Musical Nuns of Sixteenth & Seventeenth Century Italy – Who Actually Made their Rules?

Yosemite Learning Lab, William Knox Holt Memorial Library and Learning Center

In seeking to determine what the obstacles have been to women composers, I was led to the sixteenth and seventeenth centuries, in which more women composers emerged than in any previous period in Western history. Specifically, women during this time found some remarkable opportunities to learn about music and composition, as nuns in the cloistered communities found in Italy.

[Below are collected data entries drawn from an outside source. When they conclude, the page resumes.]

Lemma part_iov_vec N a o (D : list Z) v : 0 <= o -> D <> [] -> npieces o (zlen D) <= N -> riov N a (a + o mod PageSize) v ->
  take (Z.to_nat (2 * npieces o (zlen D))) (part_iov o (zlen D) v) = frame_vec 0 (a + o mod PageSize) (lens_of o D).
Proof.
  intros Ho HD HN Hr. pose proof (length_pieces o D Ho HD) as Hlp. pose proof (npieces_pos o (zlen D) (zlen_pos D HD)).
  replace (Z.to_nat (2 * npieces o (zlen D))) with (2 * length (lens_of o D))%nat by (rewrite length_lens_of; lia).
  change (take (2 * length (lens_of o D)) (drop (2 * 0) (part_iov o (zlen D) v)) = frame_vec (Z.of_nat 0) (a + o mod PageSize) (lens_of o D)).
  apply frame_vec_lookup. intros i l Hi. unfold lens_of in Hi. rewrite list_lookup_fmap in Hi. destruct (pieces o D !! i) as [[po p]|] eqn:E; [|done]. injection Hi as <-.
  rewrite (sum_lens_before _ _ _ _ _ E). by apply part_iov_lookup with (N := N).
Qed.

(** Behind a part that ends with a page the vector is ready for the next one. *)
Lemma part_iov_next N a o (D : list Z) v : 0 <= o -> D <> [] -> npieces o (zlen D) <= N -> riov N a (a + o mod PageSize) v -> (o + zlen D) mod PageSize = 0 ->
  riov N a a (if o mod PageSize =? 0 then part_iov o (zlen D) v else iov_upd 1 (fun _ => MkIov (PHeap a) PageSize) (part_iov o (zlen D) v)).
Proof.
  intros Ho HD HN Hr Hal. pose proof (npieces_pos o (zlen D) (zlen_pos D HD)) as Hn1. pose proof (zlen_pos D HD).
  assert (riov N a (a + o mod PageSize) (part_iov o (zlen D) v)) as Hp.
  { unfold part_iov. destruct (riov_set N a (a + o mod PageSize) 0 (Z.min (zlen D) (to_boundary o)) v ltac:(lia) Hr) as [_ [Hl Hc Hf Hd]].
    destruct (Z.ltb_spec 1 (npieces o (zlen D))) as [Hgt|Hle]; [|by split].
    assert (last_len o (zlen D) = PageSize) as ->.
    { assert (to_boundary o < zlen D) by (destruct (decide (zlen D <= to_boundary o)) as [E|E]; [apply npieces_1 in E; lia|lia]).
      rewrite last_len_mod by done. unfold PageSize in *. lia_div. }
    set (w := iov_upd 1 _ v) in *. set (n := npieces o (zlen D)) in *. split.
    - by rewrite length_iov_upd.
    - intros j Hj. rewrite lookup_iov_upd_ne by lia. by apply Hc.
    - rewrite lookup_iov_upd_ne by lia. done.
    - intros j Hj0 Hj. destruct (decide (Z.of_nat j = n - 1)) as [E|E]; [|rewrite lookup_iov_upd_ne by lia; by apply Hd].
      replace (2 * j + 1)%nat with (Z.to_nat (2 * n - 1)) by lia. rewrite lookup_iov_upd by lia. replace (Z.to_nat (2 * n - 1)) with (2 * j + 1)%nat by lia. rewrite Hd by lia. done. }
  destruct (Z.eqb_spec (o mod PageSize) 0) as [E|E]; [by rewrite E, Z.add_0_r in Hp|]. by apply (riov_set N a _ a PageSize _ ltac:(lia) Hp).
Qed.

By assessing both the work of Craig Monson and Robert Kendrick, who have focused on the musical nuns in Bologna and Milan respectively, this presentation will delineate the parallel circumstances between the convents in these two cities, and evaluate the ways in which women found avenues to performance and composition in many cloistered communities. Even though these spaces seem to have a reputation for providing “safe spaces” for women to pursue an intellectual life, the evidence concerning music points to an intriguing tendency for rebellion on the part of the nuns and their supporters, as they sought to bend or avoid rules in favor of their music-making. The rule breaking was not limited to Bologna and Milan, as illustrated by the compositions of a nun from Novara, whose collection makes her the most prolific woman composer of the seventeenth century. Informed by standard texts on women’s historical involvement in music, this presentation provides a deeper understanding of how Italian convents contributed to women’s entrance into the field of composition, and perhaps points to the barriers which have inhibited the ability of women to enter the music field at large.